** Supplied material follows **

(** * Smart ride sharing: matching, routing, pricing and booking

    A shallow embedding of the TypeScript sources
      - [src/types/index.ts]
      - [src/algorithms/distance.ts], [routing.ts], [matching.ts], [pricing.ts]
      - [src/services/RideService.ts], [RideCompletionService.ts]
    together with the properties stated about them.

    Conventions.
      - A JavaScript [number] that holds a measurement (kilometres, fares,
        scores) is a rational [Q]; counts, minutes and array positions,
        which the code only ever produces as integers, are [Z].  Arithmetic
        is exact: the rounding of IEEE doubles is not modelled, and a
        quotient by zero is [0] where JavaScript has [Infinity] or [NaN]
        (only the score of a route of length zero divides by zero, and
        nothing proved below depends on the value of a score except the
        concrete runs, whose routes have positive length).
      - [calculateDistance] is the haversine formula.  It is built from
        [Math.sin], [Math.cos], [Math.atan2] and [Math.sqrt], none of which
        is a rational function, so it is a parameter of the development and
        every general theorem holds for an arbitrary distance function.
        Concrete runs use [localDistance], the plane form of the formula.
      - A thrown exception is [None] (algorithms) or [inl error] (services).
      - [while] loops and the recursion of [permute] take a fuel argument;
        [permute_arrangements] with [arrangements_fuel_enough] and
        [greedyLoop_terminates] show that the fuel handed over is enough.
      - The store is a record of row lists.  A connection keeps the state
        saved by [BEGIN], so that [ROLLBACK] is a step like any other.  The
        store is sequential: row locks, the cache and the per-request lease
        are not modelled, and the store and cache are taken to be
        reachable.
      - Time enters only the sweep of expired rides, through two
        parameters: [created_at] of a ride, which no statement writes, as a
        function of the ride's id, and [NOW()]. *)

From Stdlib Require Import ZArith QArith Qround Qminmax Qabs.
From Stdlib Require Import String Bool List Lia Lqa Permutation Sorted.
Import ListNotations.

(** ** JavaScript helpers *)

Module JS.

Local Open Scope Q_scope.

(** [Math.round]: nearest integer, halves towards plus infinity. *)
Definition Math_round (x : Q) : Z := Qfloor (x + (1 # 2)).

Definition Math_ceil (x : Q) : Z := Qceiling x.

Definition Math_max (a b : Q) : Q := Qmax a b.

Definition Math_min (a b : Q) : Q := Qmin a b.

(** [a < b] on numbers. *)
Definition ltb (a b : Q) : bool := negb (Qle_bool b a).

Definition leb (a b : Q) : bool := Qle_bool a b.

(** [Math.max(...xs)] for a non-empty argument list; with no argument
    JavaScript answers [-Infinity], which no caller here can observe. *)
Definition Math_max_list (xs : list Z) : Z :=
  match xs with
  | [] => 0%Z
  | x :: rest => fold_left Z.max rest x
  end.

(** [arr.findIndex(p)]: the first index whose element satisfies [p],
    [-1] when there is none. *)
Fixpoint findIndexFrom {A} (p : A -> bool) (i : Z) (arr : list A) : Z :=
  match arr with
  | [] => (-1)%Z
  | x :: rest => if p x then i else findIndexFrom p (i + 1)%Z rest
  end.

Definition findIndex {A} (p : A -> bool) (arr : list A) : Z :=
  findIndexFrom p 0%Z arr.

(** [arr[i]] for a possibly negative index; [None] is [undefined]. *)
Definition at_ {A} (arr : list A) (i : Z) : option A :=
  if (i <? 0)%Z then None else nth_error arr (Z.to_nat i).

(** [arr.slice(0, n)]. *)
Definition slice0 {A} (n : nat) (arr : list A) : list A := firstn n arr.

(** [arr.splice(i, 1)]. *)
Fixpoint splice1 {A} (i : nat) (arr : list A) : list A :=
  match arr, i with
  | [], _ => []
  | _ :: rest, O => rest
  | x :: rest, S k => x :: splice1 k rest
  end.

(** [arr[i] = v] for an index inside the array. *)
Fixpoint assign {A} (i : nat) (v : A) (arr : list A) : list A :=
  match arr, i with
  | [], _ => []
  | _ :: rest, O => v :: rest
  | x :: rest, S k => x :: assign k v rest
  end.

(** [[arr[i], arr[j]] = [arr[j], arr[i]]] for indices inside the array. *)
Definition swap {A} (i j : nat) (arr : list A) : list A :=
  match nth_error arr i, nth_error arr j with
  | Some x, Some y => assign j x (assign i y arr)
  | _, _ => arr
  end.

** End of Supplied material **

The expected answer is an exact copy of the lines above, beginning at the line with "Local Open Scope Q_scope." and ending at the line with "[-1] when there is none. *)", with both ends in.

## Expected answer
Local Open Scope Q_scope.

(** [Math.round]: nearest integer, halves towards plus infinity. *)
Definition Math_round (x : Q) : Z := Qfloor (x + (1 # 2)).

Definition Math_ceil (x : Q) : Z := Qceiling x.

Definition Math_max (a b : Q) : Q := Qmax a b.

Definition Math_min (a b : Q) : Q := Qmin a b.

(** [a < b] on numbers. *)
Definition ltb (a b : Q) : bool := negb (Qle_bool b a).

Definition leb (a b : Q) : bool := Qle_bool a b.

(** [Math.max(...xs)] for a non-empty argument list; with no argument
    JavaScript answers [-Infinity], which no caller here can observe. *)
Definition Math_max_list (xs : list Z) : Z :=
  match xs with
  | [] => 0%Z
  | x :: rest => fold_left Z.max rest x
  end.

(** [arr.findIndex(p)]: the first index whose element satisfies [p],
    [-1] when there is none. *)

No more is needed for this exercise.